La ecología nos enseña a "respetar" los equilibrios naturales. ¿No habrá una
prodigiosa Inteligencia detrás de la primavera? ¿Por qué no nos maravillamos
ante una pradera o un bosque, ante un manojo de flores, ante la imponencia de
altas montañas, ante una llanura de hermosos cultivos, ante un atardecer junto
al mar? El pan y el vino frutos del trabajo del hombre y de la tierra. En el
momento del Ofertorio esta fórmula admirable expresa la simbiosis necesaria de
"Dios" y del "hombre" para tener el pan y el vino. Dios proporciona el trigo y
el racimo de uvas. Dios no hace ni el pan ni el vino. Dios "da" la vida, pero ha
encargado al hombre de desarrollarla, de "dominarla" de mantenerla, de
perfeccionarla. Cada Misa debería ser un ofertorio de nuestro trabajo. Es
maravilloso pensar que Dios ha decidido no "acabar su creación", sino darnos la
oportunidad de embellecerla (Noel Quesson).

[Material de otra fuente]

(* ===== verification/GtpAddr.v ===== *)
(** * gtpaddr: replacing an address of the tunnelled packets

    [pcap_packet_handler] and [main] of [filterprograms/gtpaddr.c].  The
    handler changes the packet in its own memory and dumps it; the state is the
    list of packets dumped.  [inet_aton], the source of the packets and whether
    the dump file opens are arguments of [main]. *)
From S2P Require Import Prelude Text GtpTables GtpHeader Pcap Monitor Untunnel.
Import MessageTypes.

(** ** The code *)

Definition offsetof_ip_src : Z := 12.
Definition offsetof_ip_dst : Z := 16.

Section handler.
(** The two addresses, four octets each. *)
Context (old_ip new_ip : list Z).

Definition addr_packet (header : pcap_pkthdr) (data : list Z) : res (list Z) :=
  hdr ← gtpv1_get_header (caplen header) data;
  match hdr with
  | None => mret data
  | Some g =>
      h ← read_gtpv1hdr data g;
      if negb (GTP_EXT_FLAG (flag_options h) =? 0) then mret data else
      let inner_ip_header :=
        if negb (flag_options h =? 0) then g + sizeof_gtpv1hdr + sizeof_gtpv1hdropt
        else g + sizeof_gtpv1hdr in
      if message_type h =? GTPV1_MT_G_PDU then
        src ← rd_bytes data (inner_ip_header + offsetof_ip_src) 4;
        if bool_decide (src = old_ip) then wr_bytes data (inner_ip_header + offsetof_ip_src) new_ip
        else
          dst ← rd_bytes data (inner_ip_header + offsetof_ip_dst) 4;
          if bool_decide (dst = old_ip)
          then wr_bytes data (inner_ip_header + offsetof_ip_dst) new_ip else mret data
      else mret data
  end.

(** [pcap_packet_handler]: the packets dumped so far and this one. *)
Definition addr_handler (dumped : list packet) (header : pcap_pkthdr) (data : list Z)
    : res (list packet) :=
  data ← addr_packet header data; mret (dumped ++ [(header, data)]).
End handler.

Definition gtpaddr_main (pcap_open_offline : pcap_source) (pcap_dump_open : string -> bool)
    (inet_aton : string -> option (list Z)) (argv : list string) : res filter_outcome :=
  if negb (argc argv =? 5) then
    name ← arg argv 0;
    mret (FilterOutcome 2 ("usage: " +:+ name +:+ " in_file out_file old_ip new_ip" +:+ newline
      +:+ "  if in_file or out_file are specified as -, then standard input/standard output is used"
      +:+ newline) None)
  else
    a1 ← arg argv 1; a2 ← arg argv 2; a3 ← arg argv 3; a4 ← arg argv 4;
    match inet_aton a3 with
    | None => mret (FilterOutcome 3
        ("old Internet address " +:+ a3 +:+ " is not valid" +:+ newline) None)
    | Some old_ip =>
    match inet_aton a4 with
    | None => mret (FilterOutcome 3
        ("new Internet address " +:+ a4 +:+ " is not valid" +:+ newline) None)
    | Some new_ip =>
    let said := "starting modification of packet IP addresses" +:+ newline in
    match pcap_open_offline a1 with
    | inl errbuf => mret (FilterOutcome 4 (said +:+ "capture start failed on file " +:+ a1 +:+ ": "
        +:+ errbuf +:+ newline) None)
    | inr packets =>
        if negb (pcap_dump_open a2) then
          mret (FilterOutcome 5 (said +:+ "dump start failed on file " +:+ a2 +:+ newline) None)
        else
          dumped ← handler_calls (addr_handler old_ip new_ip) packets [];
          mret (FilterOutcome 0 (said +:+ "completed modification of packet IP addresses"
            +:+ newline) (Some dumped))
    end end end.

(** ** Reference: the packet with the address replaced *)

(** The tunnelled packet, by octets: the source if it is the old address,
    otherwise the destination if it is. *)
Definition replace_address (old_ip new_ip inner : list Z) : list Z :=
  if bool_decide (take 4 (drop 12 inner) = old_ip) then take 12 inner ++ new_ip ++ drop 16 inner
  else if bool_decide (take 4 (drop 16 inner) = old_ip)
  then take 16 inner ++ new_ip ++ drop 20 inner else inner.

Section replace.
Implicit Types (pre inner slack new_ip : list Z).

(** Reading and writing inside the tunnelled packet. *)
Lemma rd_bytes_inner pre inner slack i : 0 <= i -> i + 4 <= blen inner ->
  rd_bytes (pre ++ inner ++ slack) (blen pre + i) 4 =
    Ok (take 4 (drop (Z.to_nat i) inner)).
Proof.
  intros Hi Hl. pose proof (blen_nonneg pre). pose proof (blen_nonneg slack).
  rewrite rd_bytes_ok by (rewrite ?blen_app; lia). f_equal.
  replace (Z.to_nat (blen pre + i)) with (length pre + Z.to_nat i)%nat by (unfold blen; lia).
  rewrite drop_app_add, drop_app_le by (unfold blen in *; lia).
  rewrite take_app_le; [done|]. rewrite length_drop. unfold blen in *. lia.
Qed.

Lemma wr_bytes_inner new_ip pre inner slack i : blen new_ip = 4 -> 0 <= i -> i + 4 <= blen inner ->
  wr_bytes (pre ++ inner ++ slack) (blen pre + i) new_ip =
    Ok (pre ++ (take (Z.to_nat i) inner ++ new_ip ++ drop (Z.to_nat (i + 4)) inner) ++ slack).
Proof.
  intros Hnew Hi Hl. pose proof (blen_nonneg pre). pose proof (blen_nonneg slack).
  rewrite wr_bytes_ok by (rewrite ?blen_app; lia). f_equal.
  assert (length new_ip = 4%nat) as -> by (unfold blen in Hnew; lia).
  replace (Z.to_nat (blen pre + i)) with (length pre + Z.to_nat i)%nat by (unfold blen; lia).
  rewrite take_app_add', take_app_le by (unfold blen in *; lia || done).
  rewrite <- Nat.add_assoc, drop_app_add, drop_app_le by (unfold blen in *; lia).
  replace (Z.to_nat i + 4)%nat with (Z.to_nat (i + 4)) by lia.
  by rewrite <- !(assoc_L (++)).
Qed.
End replace.

(** ** Properties *)

(** On every GTP V1 message without extension header the handler dumps the
    packet under its own header, with the carried packet's source replaced if
    it is the old address and otherwise its destination if that is, when the
    message is a G-PDU; every other octet is unchanged. *)
Theorem gtpaddr_replaces (old_ip new_ip : list Z) (o : outer) (opts mt : Z)
    (mlen teid opt inner slack : list Z) (h : pcap_pkthdr) (dumped : list packet) :
  outer_ok o -> message_ok opts mt mlen teid opt inner -> opts < 4 ->
  20 <= blen inner -> blen new_ip = 4 ->
  let pkt := fun inner => encapsulate o (gtp_message opts mt mlen teid opt inner) in
  caplen h = blen (pkt inner) -> blen (pkt inner) < 2 ^ 32 ->
  addr_handler old_ip new_ip dumped h (pkt inner ++ slack) =
    Ok (dumped ++ [(h, pkt (if mt =? GTPV1_MT_G_PDU then replace_address old_ip new_ip inner
                            else inner) ++ slack)]).
Proof.
  intros Ho Hm Hopts Hinner Hnew pkt Hc Hl. unfold addr_handler.
  enough (H : addr_packet old_ip new_ip h (pkt inner ++ slack) =
    Ok (pkt (if mt =? GTPV1_MT_G_PDU then replace_address old_ip new_ip inner else inner)
      ++ slack)) by (by rewrite H).
  destruct (message_header_read o opts mt mlen teid opt inner slack Ho Hm)
    as (len & t & r & Hread).
  destruct (message_head_split o opts mt mlen teid opt inner Ho Hm) as (pre & Hpre & Hsplit).
  unfold addr_packet. rewrite Hc. unfold pkt in *.
  rewrite (untunnel_header_found o opts mt mlen teid opt inner slack Ho Hm Hl).
  cbn [mbind res_bind]. rewrite Hread. cbn [mbind res_bind flag_options message_type].
  pose proof (mok_opts _ _ _ _ _ _ Hm).
  rewrite GTP_EXT_FLAG_opts, (proj2 (Z.ltb_lt opts 4)) by lia. cbn [negb].
  replace (if negb (opts =? 0) then gtp_offset o + sizeof_gtpv1hdr + sizeof_gtpv1hdropt
    else gtp_offset o + sizeof_gtpv1hdr) with (blen pre)
    by (rewrite Hpre; unfold inner_offset; destruct (opts =? 0); cbn; lia).
  destruct (mt =? GTPV1_MT_G_PDU); [|done].
  rewrite !Hsplit, <- !(assoc_L (++)). unfold offsetof_ip_src, offsetof_ip_dst, replace_address.
  rewrite (rd_bytes_inner pre inner slack 12) by lia. cbn [mbind res_bind].
  change (Z.to_nat 12) with 12%nat. change (Z.to_nat 16) with 16%nat.
  destruct (bool_decide (take 4 (drop 12 inner) = old_ip)); [by rewrite wr_bytes_inner by (done || lia)|].
  rewrite rd_bytes_inner by lia. cbn [mbind res_bind]. change (Z.to_nat 16) with 16%nat.
  destruct (bool_decide (take 4 (drop 16 inner) = old_ip)); [by rewrite wr_bytes_inner by (done || lia)|done].
Qed.

(** ** Witnesses *)

(** An IPv4 packet from 10.0.0.1 to 10.0.0.2. *)
Definition sample_ip : list Z := [69; 0; 0; 20; 0; 0; 0; 0; 64; 17; 0; 0; 10; 0; 0; 1; 10; 0; 0; 2].

Lemma gtpaddr_replaces_witness :
  addr_handler [10; 0; 0; 2] [192; 168; 0; 9] [] (Pkthdr (Timeval 1 2) 78 78)
    (encapsulate sample_outer (gtp_message 2 255 [0; 24] [0; 0; 0; 7] [0; 1; 0; 0] sample_ip)
      ++ [1])
  = Ok [(Pkthdr (Timeval 1 2) 78 78, encapsulate sample_outer (gtp_message 2 255 [0; 24]
      [0; 0; 0; 7] [0; 1; 0; 0]
      [69; 0; 0; 20; 0; 0; 0; 0; 64; 17; 0; 0; 10; 0; 0; 1; 192; 168; 0; 9]) ++ [1])].
Proof.
  apply (gtpaddr_replaces [10; 0; 0; 2] [192; 168; 0; 9] sample_outer 2 255 [0; 24] [0; 0; 0; 7]
    [0; 1; 0; 0] sample_ip [1] (Pkthdr (Timeval 1 2) 78 78) []);
    [apply sample_outer_ok | | reflexivity | z_compute | reflexivity | reflexivity | reflexivity].
  split; try done; try (split; [reflexivity|bytes_tac]). bytes_tac.
Defined.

En la parte final del salmo, señala Juan Pablo II cómo
entran en juevo las aguas “de la vida y de la fecundidad, que en primavera
riegan
la
tierra e idealmente representan la vida nueva del
fiel perdonado. Los versículos finales del Salmo (cf. Sal 64,10-14), como
decíamos, son de gran belleza y significado. Dios colma la sed de la tierra
agrietada por la aridez y el hielo invernal, regándola con la lluvia. El Señor
es como un agricultor (cf. Jn 15, 1), que hace crecer el grano y hace brotar la
hierba con su trabajo. Prepara el terreno, riega los surcos, iguala los
terrones, ablanda todo su campo con el agua. El Salmista usa diez verbos para
describir esta acción amorosa del Creador con respecto a la tierra, que se
transfigura en una especie de criatura viva. En efecto, todo "grita y canta de
alegría" (cf. Sal 64,14). A este propósito son sugestivos también los tres
verbos vinculados al símbolo del vestido:
"las colinas se orlan de alegría; las praderas se
cubren
de rebaños, y
los
valles se visten de mieses que aclaman y cantan"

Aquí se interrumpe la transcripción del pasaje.